Spiritualità

Il prezzo della conoscenza

 

Fin dai tempi più antichi l’umanità sembra essersi mossa verso la conoscenza di se stessa e del mondo manifesto, secondo cicli regolari e scanditi dal susseguirsi di ere apparentemente molto differenti tra loro.

Pur nella varietà delle culture e del susseguirsi della storia, qualcosa tuttavia appare invariato. Grazie alla testimonianza dei Testi Sacri e di tutti gli uomini e donne che hanno partecipato coscientemente a questo percorso, sappiamo che di epoca in epoca, di generazione in generazione, persone singole o gruppi organizzati sono stati dediti, per tutta la loro esistenza, al difficile compito della trasmissione della Conoscenza. Di quella conoscenza che ha come unico obiettivo quello della rinascita a nuova vita, dell’abbattimento dei propri ostacoli interiori per ritrovare la perduta armonia ed unione con il divino. A prescindere dalla forma e dal nome che ad esso veniva attribuito.
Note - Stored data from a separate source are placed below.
(** OP_ADD to OP_JR.  The quotient of the least integer by -1 is not an [int]:
    the division traps on the host. *)
Definition exec_instr (i : Instruction) (pcAfter : Z) (k : K) : outcome step_end :=
  let a := R k (rs i) in
  let b := R k (rt i) in
  let ret := to_int (R k NextPCReg + 4) in
  match opCode i with
  | OP_ADD =>
      let sum := to_int (a + b) in
      if negb (sign_bit (Z.lxor a b)) && sign_bit (Z.lxor a sum) then trap OverflowException 0 k
      else next pcAfter (wr (rd i) sum k)
  | OP_ADDI =>
      let sum := to_int (a + extra i) in
      if negb (sign_bit (Z.lxor a (extra i))) && sign_bit (Z.lxor (extra i) sum) then trap OverflowException 0 k
      else next pcAfter (wr (rt i) sum k)
  | OP_ADDIU => next pcAfter (wr (rt i) (to_int (a + extra i)) k)
  | OP_ADDU => next pcAfter (wr (rd i) (to_int (a + b)) k)
  | OP_AND => next pcAfter (wr (rd i) (Z.land a b) k)
  | OP_ANDI => next pcAfter (wr (rt i) (Z.land a (Z.land (extra i) 0xffff)) k)
  | OP_BEQ => branch (a =? b) i pcAfter k
  | OP_BGEZAL => let k := wr R31 ret k in branch (negb (sign_bit (R k (rs i)))) i pcAfter k
  | OP_BGEZ => branch (negb (sign_bit a)) i pcAfter k
  | OP_BGTZ => branch (0 <? a) i pcAfter k
  | OP_BLEZ => branch (a <=? 0) i pcAfter k
  | OP_BLTZAL => let k := wr R31 ret k in branch (sign_bit (R k (rs i))) i pcAfter k
  | OP_BLTZ => branch (sign_bit a) i pcAfter k
  | OP_BNE => branch (negb (a =? b)) i pcAfter k
  | OP_DIV =>
      if b =? 0 then next pcAfter (wr HiReg 0 (wr LoReg 0 k))
      else if (a =? - 2 ^ 31) && (b =? -1) then Err Undefined
      else next pcAfter (wr HiReg (Z.rem a b) (wr LoReg (Z.quot a b) k))
  | OP_DIVU =>
      let ua := to_uint a in
      let ub := to_uint b in
      if ub =? 0 then next pcAfter (wr HiReg 0 (wr LoReg 0 k))
      else next pcAfter (wr HiReg (to_int (Z.rem ua ub)) (wr LoReg (to_int (Z.quot ua ub)) k))
  | OP_JAL =>
      next (to_int (Z.lor (Z.land (to_uint pcAfter) 0xf0000000) (to_uint (IndexToAddr (extra i))))) (wr R31 ret k)
  | OP_J => next (to_int (Z.lor (Z.land (to_uint pcAfter) 0xf0000000) (to_uint (IndexToAddr (extra i))))) k
  | OP_JALR => let k := wr (rd i) ret k in next (R k (rs i)) k
  | OP_JR => next a k
  | _ => exec_load i pcAfter k
  end.
(** What one command does to [singleStep], [runUntilTime], [done] and the
    output. *)
Definition command (buf : list Z) (d : Debug) : outcome (Debug * bool) :=
  match scan_number buf with
  | Some num =>
      if ((- 2 ^ 31 <=? num) && (num <? 2 ^ 31)) then Ok (mkDebug (singleStep d) num (cin d) (cout d), true) else Err Undefined
  | None =>
      let d := mkDebug (singleStep d) 0 (cin d) (cout d) in
      match buf with
      | [] => Ok (d, true)
      | 99 :: _ => Ok (mkDebug false 0 (cin d) (cout d), true)
      | 63 :: _ => Ok (print help d, false)
      | _ => Ok (print (text "Unknown command: " ++ buf ++ [newline] ++ text "Type ? for help." ++ [newline]) d, false)
      end
  end.

(** One round of the loop. *)
Definition debug_round (ticks : Z) (d : Debug) : outcome (Debug * bool) :=
  let d := print (number ticks ++ text ">") d in
  let '(buf, i) := get_string 80 (cin d) in
  '(d, done) ← command (c_string buf) (mkDebug (singleStep d) (runUntilTime d) i (cout d));
  let '(_, i) := get_char (cin d) in
  Ok (mkDebug (singleStep d) (runUntilTime d) i (cout d), done).

Fixpoint debug_loop (fuel : nat) (ticks : Z) (d : Debug) : outcome Debug :=
  match fuel with
  | O => Err OutOfFuel
  | S fuel' => '(d, done) ← debug_round ticks d; if (done : bool) then Ok d else debug_loop fuel' ticks d
  end.

Section kernel.
Context {K : Type} `{InterruptState K} `{MachineState K}.
Context (ExceptionHandler : ExceptionType -> K -> outcome K) (OneTick : K -> outcome K).

(** A round that is not the last one takes a character. *)
Definition Debugger (k : K) (d : Debug) : outcome Debug :=
  s ← DumpState (k_machine k);
  debug_loop (S (length (rest (cin d)))) (totalTicks (k_stats k))
    (print (InterruptDumpState (k_int k) (k_stats k) ++ s) d).

(** [n] rounds of the loop of [Machine::Run]. *)
Fixpoint debug_steps (n : nat) (k : K) (d : Debug) : outcome (K * Debug) :=
  match n with
  | O => Ok (k, d)
  | S n' =>
      k ← OneInstruction ExceptionHandler k;
      k ← OneTick k;
      d ← (if singleStep d && (runUntilTime d <=? totalTicks (k_stats k)) then Debugger k d else Ok d);
      debug_steps n' k d
  end.
Definition RunDebug (n : nat) (k : K) (d : Debug) : outcome (K * Debug) := debug_steps n (setStatus UserMode k) d.
End kernel.

(** ** The input stream *)
Lemma until_newline_app n l : let '(a, b) := until_newline n l in l = a ++ b.
Proof.
  revert l. induction n as [|n IH]; intros [|c l]; cbn; try done.
  destruct (c =? newline); [done|]. specialize (IH l). destruct (until_newline n l) as [a b]. by rewrite IH.
Qed.
(** [AddrSpace::Load] once the header is read. *)
Definition load_image (executable fileName : list Z) (noffH : NoffHeader) (sp : AddrSpace) (m : Machine)
  : outcome (Machine * AddrSpace * bool) :=
  _ ← ASSERT (noffMagic noffH =? NOFFMAGIC);
  n ← image_size noffH;
  let numPages := divRoundUp (to_uint n) PageSize in
  _ ← ASSERT (numPages <=? NumPhysPages);
  let a := fresh (dom (tables m)) in
  '(m, t) ← build_table fileName a m;
  let m := set_table (Some a) t m in
  _ ← for_range 0 PageSize (fun i _ => _ ← arr_get t i; Ok tt) tt;
  m ← load_segments executable t noffH m;
  Ok (m, mkAddrSpace (file_addr noffH) (Some a) numPages (s_reg sp), true).

(** [AddrSpace::Load]; [local] is what the header variable held before. *)
Definition Load (fs : files) (local : list Z) (fileName : list Z) (sp : AddrSpace) (m : Machine)
  : outcome (Machine * AddrSpace * bool) :=
  match fs !! fileName with
  | None => Ok (m, sp, false)
  | Some executable =>
      bs ← ReadAt executable sizeof_NoffHeader 0;
      let noffH := noff_of (bs ++ drop (length bs) local) in
      let noffH := if negb (noffMagic noffH =? NOFFMAGIC) &&
                      (WordToHost (to_uint (noffMagic noffH)) =? NOFFMAGIC) then SwapHeader noffH else noffH in
      load_image executable fileName noffH sp m
  end.

(** [AddrSpace::InitRegisters] *)
Definition InitRegisters (sp : AddrSpace) (m : Machine) : outcome Machine :=
  m ← for_range 0 NumTotalRegs (fun i m => WriteRegister m i 0) m;
  m ← WriteRegister m PCReg 0;
  m ← WriteRegister m NextPCReg 4;
  WriteRegister m StackReg (to_int (numPages sp * PageSize - 16)).

(** [AddrSpace::Execute] up to [Machine::Run]. *)
Definition Execute (sp : AddrSpace) (m : Machine) : outcome Machine :=
  m ← InitRegisters sp m;
  Ok (with_space (pageTable sp) (numPages sp) (FileAddr sp) m).

(** [AddrSpace::SaveState] *)
Definition SaveState (m : Machine) (sp : AddrSpace) : outcome AddrSpace :=
  r ← for_range 0 NumTotalRegs (fun i r => v ← ReadRegister m i; arr_set r i v) (s_reg sp);
  Ok (mkAddrSpace (FileAddr sp) (pageTable sp) (numPages sp) r).

(** [AddrSpace::RestoreState] *)
Definition RestoreState (sp : AddrSpace) (m : Machine) : outcome Machine :=
  let m := with_space (pageTable sp) (numPages sp) (FileAddr sp) m in
  for_range 0 NumTotalRegs (fun i m => v ← arr_get (s_reg sp) i; WriteRegister m i v) m.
Anche oggi, nella nostra società, possiamo vantare della presenza di diversi personaggi e scuole che si fanno portavoce di questo sottile filo d’oro che lega la Tradizione.

Sempre più numerosi sono gli appelli al risveglio, alla realizzazione dell’essenza che alberga dentro noi stessi, appelli spesso contornati da un inglorioso fracasso di intenti o da sedicenti maestri che si autoproclamano illuminati, saggi o avatar.

Sovente, all’interno di una cultura falsamente libera da imposizioni di fede e credenze, ci si ritrova a barcamenarsi tra una moltitudine di offerte evolutive: scuole, corsi, stage, master che dovrebbero condurci alla liberazione interiore grazie a meditazioni, posture fisiche, apertura di canali energetici, massaggi, satsang e chi più ne ha più ne metta.

Dunque come fare per riconoscere una strada seria, realmente fondata su principi senza tempo e genuinamente pensata per il bene dell’umanità?

Come fare per riconoscere i lupi travestiti da agnelli – da cui ci mette in guardia lo stesso Vangelo – o i falsi profeti da coloro che veramente si adoperano nel servizio sincero e disinteressato?

Sicuramente diversi sono gli elementi da prendere in considerazione, tuttavia un primo, grande segnale di genuinità – come è stato insegnato – è la pratica della gratuità. Un insegnamento tradizionale non verrà mai fatto pagare in denaro, ma piuttosto con la serietà e l’applicazione di chi lo richiede.

Non si è mai visto né sentito che un padre o una madre facessero pagare il proprio figlio per insegnargli a camminare. Né mai abbiamo assistito all’arrivo degli uomini che hanno contributo a rendere più consapevole il proprio prossimo, richiedere un qualsivoglia esborso di denaro.

Pensiamo a Buddha, a Gandhi, a Madre Teresa di Calcutta, a Lao Tze, a Socrate, a Milarepa, al Conte di Cagliostro. Oppure ad Alce Nero, a Yogananda, a Gesù, a Francesco d’Assisi, a Baal Shem Tov e ai tanti, innumerevoli grandi personaggi che hanno cercato di rendere più dignitoso questo nostro mondo.

Come può essere concepito un insegnamento con connotazioni spirituali accessibile solo attraverso bonifico bancario o carta di credito? come possiamo credere che una scuola possa renderci migliori se possiamo accedervi grazie ad assegni, contanti o comode rate?

Naturalmente, chi invece si fa pagare per elargire la sua sapienza, ha diverse buone motivazioni che lo spingono a non osservare questo primo, fondamentale principio della Trasmissione.

Uno di questi è che la conoscenza abbia un prezzo, che non tutti possono accedervi se non con il sacrificio di qualcosa di sé. Vero. Infatti un reale Insegnamento esige tale sforzo, fermo restando che sia  molto più semplice aprire il portafoglio che affrontare le proprie brutture interiori.

Un altro è che occorre farsi dare qualcosa in cambio per non creare dipendenza, o per contraccambiare alla bontà di chi insegna. Vero anche questo, fermo restando tuttavia che tradizionalmente i maestri sapessero combattere la dipendenza con mezzi molto più elevati della banconota, e che il servizio disinteressato emergesse come moto spontaneo nell’adepto che raccoglieva i misteri della vita a piene mani.

Un’ultima, simpatica motivazione viene espressa da coloro che, a loro volta, hanno pagato per farsi insegnare: come ho fatto io, anche voi dovete pagare! Giusto. Ma non chiamiamo tutto questo scambio spirituale: commerciale è senza dubbio l’attributo che gli si confà di più.